Далее, не то приобщающая к таинственному солнечная корона, не то особое чувство познания, даруемое полетом так высоко над завесой клубящихся кучевых облаков, привели к тому, что в какой-то момент между кормежкой (кусок палтуса, свойства которого не описать) и фильмом (гангстерские нелепости, за которыми я наблюдал то включая, то выключая звук) меня посетило вдруг некое, несколько уровней пробивающее озарение. Я понял, что примерно с отрочества был озабочен вопросом величия, а точнее, тем, что небуду великим. Потом осознал, что мой англо-американский отец провел жизнь в том же бессмысленном беспокойстве, отчего и умер, когда мне было двенадцать, от изношенного сердца и прогоркшей печени, имея за спиной деятельность, подчеркнуто далекую от науки, хотя и не лишенную успеха, связанную с производством пластинок и охватывавшую Лос-Анджелес, Лондон и Токио. И наконец на следующем уровне понял, что мой стопроцентно английский дед, если вспомнить написанное о нем, ни минуты не волновался, будет ли он богат, почитаем и знаменит. Он просто следовал своим странноватым пристрастиям и в результате получил все поименованное выше, приобретая и создавая гораздо больше, чем теряя. И все-таки перед тем, как заснуть, подтянув колени к подбородку и оказавшись в позе фигур, найденных при раскопках в Помпеях, я понял, что хоть и сумел разглядеть под покровом ночи оттенки таинственно связанного и ирреального, но все так же понятия не имею, что делать со своей самой обыкновенной реальной жизнью.

Из дневника

И вот я на райском острове Сандоваль, расположенном как раз между Вануату и Токелау. Живу в уединенной хижине с тростниковой крышей и каждый день ныряю в морские глубины, сопровождаемый особой, которая будет писать текст к моим фотографиям. Особа эта — ихтиолог таитянско-ирландского происхождения, по ее собственному определению, «поклонница головастиков» и, кроме того, привлекательнейшая из женщин, каких я когда-либо видел (не удивляюсь теперь, что, глядя на таитянок, Гоген слегка повредился в уме).

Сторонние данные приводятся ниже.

(** * The feedback service of main.py

    A shallow embedding of the request handlers of [main.py]: vote
    ingestion ([submit_feedback]), the statistics aggregator ([get_stats]),
    the administrative reset ([reset_votes]) and the diagnostics endpoint
    ([test_database]), with the properties of the specification that concern
    them.

    Conventions.
    - A Python [str] is a [string]: a text in ASCII has one [ascii] per
      character, and any other character is written in its UTF-8 bytes.
      Comparison of [str] values is lexicographic on character codes, which
      the order of the bytes agrees with; lengths and slices count [ascii]s,
      which are the characters of a text in ASCII.
    - A Python [int] is a [Z]; a stored document is a [gmap string pyval].
    - A raised exception is the [Raise] case of [except]; a handler that
      touches the database threads a [world] through. *)

From Stdlib Require Import ZArith NArith Ascii List Sorted Permutation Lia.
From Stdlib Require Import SpecFloat.
From stdpp Require Import base option list gmap strings pretty.

Local Open Scope Z_scope.

(** ** Exceptions *)

(** The exceptions the handlers and the builtins they call can raise.
    [RequestValidationError] is what the framework raises when the request
    body does not validate against [VoteRequest] (answered with status 422). *)
Inductive exn : Type :=
| TypeError
| ValueError
| OverflowError
| KeyError (key : string)
| RequestValidationError
| HTTPException (status_code : Z) (detail : string).

Inductive except (A : Type) : Type :=
| Ok (a : A)
| Raise (e : exn).

Arguments Ok {A} a.
Arguments Raise {A} e.

#[global] Instance except_ret : MRet except := fun A a => Ok a.

#[global] Instance except_bind : MBind except := fun A B k m =>
  match m with
  | Ok a => k a
  | Raise e => Raise e
  end.

(** ** Python values *)

(** [datetime.datetime]: the fields of the object; [utcoffset] is [None] for
    a naive datetime and otherwise the offset from UTC in microseconds. *)
Record datetime : Type := Datetime {
  year : N;
  month : N;
  day : N;
  hour : N;
  minute : N;
  second : N;
  microsecond : N;
  utcoffset : option Z
}.

(** The values a stored field or a request field can hold.
    - [PFloat f repr]: a float with its IEEE value [f]; [repr] is the text
      [str()] prints for it (the shortest decimal that reads back as [f]),
      carried as data.
    - [PObj i s]: a value of any other type (a list, an embedded document,
      bytes, an ObjectId, ...), given by what the code can observe of it:
      [i] is the outcome of [int()] on it, [s] the text of [str()]. *)
Inductive pyval : Type :=
| PNone
| PBool (b : bool)
| PInt (z : Z)
| PFloat (f : spec_float) (repr : string)
| PStr (s : string)
| PDatetime (dt : datetime)
| PObj (i : except Z) (s : string).

(** A document of a collection: a [dict] with [str] keys. *)
Abbreviation document := (gmap string pyval).

(** [d.get(key, dflt)] *)
Definition dict_get (d : document) (key : string) (dflt : pyval) : pyval :=
  default dflt (d !! key).

(** ** The builtins [int] and [str] *)

(** [int(x)] for a float [x]: the value truncated toward zero; infinities
    raise [OverflowError] and NaN raises [ValueError]. *)
Definition int_of_float (f : spec_float) : except Z :=
  match f with
  | S754_zero _ => Ok 0
  | S754_infinity _ => Raise OverflowError
  | S754_nan => Raise ValueError
  | S754_finite s m e =>
      let a := if 0 <=? e then Z.pos m * 2 ^ e else Z.pos m / 2 ^ (- e) in
      Ok (if s then - a else a)
  end.

(** A reference reading of [int(s)] for a [str] of ASCII text: blanks around
    the literal are dropped, then comes an optional sign and decimal digits,
    which single underscores may separate. *)
Module IntLiteral.

Definition is_space (c : ascii) : bool :=
  let n := N_of_ascii c in
  ((9 <=? n) && (n <=? 13) || (n =? 32))%N.

Definition digit (c : ascii) : option Z :=
  let n := N_of_ascii c in
  if ((48 <=? n) && (n <=? 57))%N then Some (Z.of_N n - 48) else None.

Fixpoint all_space (s : string) : bool :=
  match s with
  | EmptyString => true
  | String c s' => is_space c && all_space s'
  end.

Fixpoint lstrip (s : string) : string :=
  match s with
  | String c s' => if is_space c then lstrip s' else s
  | EmptyString => s
  end.

(** [after_digit] tells whether the character before was a digit: an
    underscore or the end of the literal is allowed only then. *)
Fixpoint digits (s : string) (acc : Z) (after_digit : bool) : option Z :=
  match s with
  | EmptyString => if after_digit then Some acc else None
  | String c s' =>
      match digit c with
      | Some d => digits s' (10 * acc + d) true
      | None =>
          if negb after_digit then None
          else if Ascii.eqb c "_" then
            match s' with
            | String c' _ => if digit c' is Some _ then digits s' acc false else None
            | EmptyString => None
            end
          else if all_space s then Some acc
          else None
      end
  end.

Золотистый прет ее кожи, блеск волос, разрез глаз, изгиб рта, безупречность округлостей ее тела, бархат голоса, запах цветов, которые украшают ее даже во время сна — словом, все, связанное с ней, сводит меня с ума от страсти и нежности. Откуда я знаю, что украшает ее, когда она спит? Случайно проходя мимо, я заглянул к ней в окно: так что теперь мое имя — Томас Троув Третий, Подглядывающий.

Аромат источает уже само ее имя, эта кантата гласных: Те-а-ре (для вас — Теаре Теа'амана Фаолайн О'Флинн, д-р философии). К тому же она весела, умна и добра. Угощает меня поджаренными плодами хлебного дерева, снабдила москитной сеткой, а на прошлой неделе, когда я наступил на морского ежа, исчезла на миг за пальмой, а потом вышла, держа в руках лист, наполненный ее собственной нежно пахнущей теплой уриной и застенчиво объяснила, что это поможет вытянуть жало. Она все время поет: ее чудный голос исполняет то «Танцы при луне», то мадригал Монтеверди, а иногда, поздно вечером, в блеклого цвета блузе и длинной прозрачной юбке она танцует на берегу, как дриада или еще какая-нибудь сказочная дева.

Однажды я заметил, что она смотрит на меня мечтательно расширенными зрачками. По моим наблюдениям, такой взгляд бывает только у поэтов, сидящих на лаудануме и мечтающих о любви женщин. На вопрос, о чем она сейчас думает, она покраснела, как еще не созревший плод манго. Сегодня — великий прорыв. Она попросила меня зайти после ужина к ней в бунгало, чтобы прочесть статью, над которой она работает: «Образ морских коньков в мифологии». Надеюсь, что чтение завершится как минимум «танцами при луне».

Кстати, я начинаю думать, что мне лучше держаться в стороне от больших городов. Не потому что противно встречаться с разгуливающими по их улицам призраками, а потому что тротуары — это не родственная мне стихия. Сегодня утром вода была у поверхности царственно-синей, а в глубине зеленовато-малахитовой. Кораллы — в зените цветения — пестрели кружевными оборками, и мы с Теаре несколько часов плавали среди куполами вздымавшихся анемонов и похожих на полушария мозга коралловых пещер, исследуя круто изогнутые вибрирующие хайвэи и невидимые для глаза голубые дороги океанского дна. Человек, сказавший, что море — это пропитанная водой пустыня, бесконечно далек от истины. Наоборот, пустыни — это обессиленные океаны, а морские воды — величественные оазисы планеты.